You can leave your questions in the comments below. And if there are too many good ones maybe there will be more than one book. :) Oh, and please Share, Re-Tweet and Good-Ol-Fashioned Word-of-Mouth this post to others for their questions too. The more the merrier!

Thank you all.

  1. Please address the topic of vocal placement Michael. My placement keeps changing every other week and it is driving me nuts.

    Also please address the shortcomings of other techniques Eg SLS, Estill, etc without being too direct in mentioning their names of course.


    Matthew Quek

  2. Here’s a question:
    With a beginning student, what are the most effective ways to relax the mechanism so that the larynx stays more or less neutral and does not jump up with phonation.?


    Michael, I am glad you decided to open such a great topic.

    Well my question is on the ” vibrato” a so called issue.

    According to maestro David, the vibrato should be a sort of result in the voice when many ” right” connections such as open throat , tongue position, apoggio, oval mouth and body posture are established.

    However I am finding lots of students, especially sopranos, that even when many aspects mentioned above seem to be ok , the straight tone is prevalent .I have tried many ” cures” with no results. Can you talk on this issue, please?

  4. I’d like to have a clear and simple explanation of “breath support.” So many students are being told to “sing from the diaphragm,” but they have no idea what that means. I have my own way of addressing this, but I’d be interested to hear others’.

    Good luck with the book.

  5. Alan McLeod

    2 years into vocal training, I still find singing high notes a challenge, and continue to focus on not pulling chest, open throat and face mask resonance. I push hard on high notes which suggests some sort of open throat and vocal chord compression obstacles.
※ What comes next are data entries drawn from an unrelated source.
(** What the two loops leave of one of the tables: the rows of [gone] servers
    removed, those of [new] ones added. *)
Definition settled (key : bytes -> bytes) (gone new : list bytes) (t t' : table) : Prop :=
  forall k, is_Some (t' !! k) <-> k ∈ key <$> new \/ k ∉ key <$> gone /\ is_Some (t !! k).

Definition settle_inv (w : World) (r : bytes) (joined : gset bytes) (pre : list bytes)
    (st : gset bytes * World) : Prop :=
  let gone := filter (fun s => s ∉ joined) pre in
  st.1 = joined ∖ list_to_set pre /\ frame [roomserverids; serverroomids] w st.2 /\ globals st.2 = globals w /\
  settled (pair_bytes r) gone [] (maps w roomserverids) (maps st.2 roomserverids) /\
  settled (fun s => pair_bytes s r) gone [] (maps w serverroomids) (maps st.2 serverroomids).

Lemma settled_rem key gone t t' s :
  settled key gone [] t t' -> settled key (gone ++ [s]) [] t (delete (key s) t').
Proof.
  intros Hs k. rewrite delete_key_Some, (Hs k), fmap_app. cbn. rewrite not_elem_of_app, not_elem_of_cons.
  rewrite !elem_of_nil. naive_solver.
Qed.

Lemma serialize_server r s :
  room_id_ok r = true -> server_name_ok s = true ->
  serialize_key debug (pair_key r s) = Done (pair_bytes r s) /\
  serialize_key debug (pair_key s r) = Done (pair_bytes s r).
Proof. intros Hr%room_id_utf8 Hs%server_name_utf8. unfold pair_key. by rewrite !serialize_pair. Qed.

Lemma settle_step w r joined pre s st :
  room_id_ok r = true -> server_name_ok s = true -> s ∉ pre -> settle_inv w r joined pre st ->
  outcome_spec (settle_server debug r st s) (settle_inv w r joined (pre ++ [s])) (fun _ => False).
Proof.
  intros Hr Hs Hn. destruct st as [j w1]. intros (Hj & Hf & Hg & H1 & H2). cbn [fst snd] in *.
  unfold settle_server. unfold settle_inv. rewrite filter_app, filter_cons, filter_nil.
  case_decide as Hin.
  - rewrite decide_False by set_solver. rewrite app_nil_r. cbn [outcome_spec fst snd].
    split; [|done]. rewrite list_to_set_app_L. set_solver.
  - rewrite decide_True by set_solver. destruct (serialize_server r s Hr Hs) as [E1 E2].
    erewrite upd_del by exact E1. cbn [mbind outcome_bind]. erewrite upd_del by exact E2.
    cbn [mbind outcome_bind outcome_spec fst snd]. split; [rewrite list_to_set_app_L; set_solver|].
    split; [|split; [done|split; world_simpl;
      [by apply settled_rem|by apply (settled_rem (fun s => pair_bytes s r))]]].
    eapply frame_trans; [exact Hf|]. eapply frame_trans; apply frame_rem; in_tables.
Qed.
What are some of the best ways to develop my upper register?

  6. Thomas Harvey

    I look forward to learning from your study.
    I am working toward developing the technique of flowing from falsetto to full voice for the male singer. I have had friends for which this came naturally, however, it is still a problem for me to do it smoothly. Hopefully, you may be able to address this and share some methods to develop a smooth transition.
    Thank you for your work and continued inspiration.

  7. Thanks for these so far. Great questions. I forgot to say, please share this with your social media so we can get questions from beyond our VocalWisdom community. Thanks!

  8. I can sing like a lark — with ease and joy — in lesson, in privacy, or in chorus. But ask me to step forward for a solo? Everything shuts down! My skin lifts off my body, my heart pounds in my chest: sing?? I can barely breathe, even though I’m trying to focus on easy deep calm breathing.

    My coach says “just keep trying.” But 5 failed attempts in a row in rehearsal have left me (1) removed from the role, (2) covered in humiliation.

    WHAT do you suggest for learning to control performance anxiety? Thank you!

  9. Hi Michael!

    I think some advice for those of us dealing with the aging voice would be of great help.

    Thanks, and best wishes!


  10. Renthungo Merry

    I work with middles school choirs. One area that continues to challenge me is the concept of resonance (One of my choir classes sing three-part repertoire ‘in tune’, but is very soft). My question:
    What are some of the most effective means of communicating the concept of resonance, and what are some time-tested vocal exercises that help build a strong resonating choral sound?

  11. Dear Michael,
    I am constantly having to work with high school students who want to belt- and they do not even have their middle register balanced yet! Explanation of belting verses classical/legit technique via sensations and mental thought processes would be a nice addition to your book. Best of luck! Warmly, Jeanette

  12. Fabian Wyss

    There is a saying about progress and productivity “what gets measured, gets managed”.

    There are some psychological studies shows that measuring “progress” actually increases motivation and probability that you stick with your activity.

    Now my question:

    How would measure vocal progress? (with a couple of (simple) measures)

    and equally important

    Are there ways to measure vocal health / the condition of your instrument yourself? How would you do it? (obviously the best option is to get the ear of a competent vocal teacher, but I’m going more in the direction of “how many seconds you can retain an even breath flow on a /s/ sound” type of thing)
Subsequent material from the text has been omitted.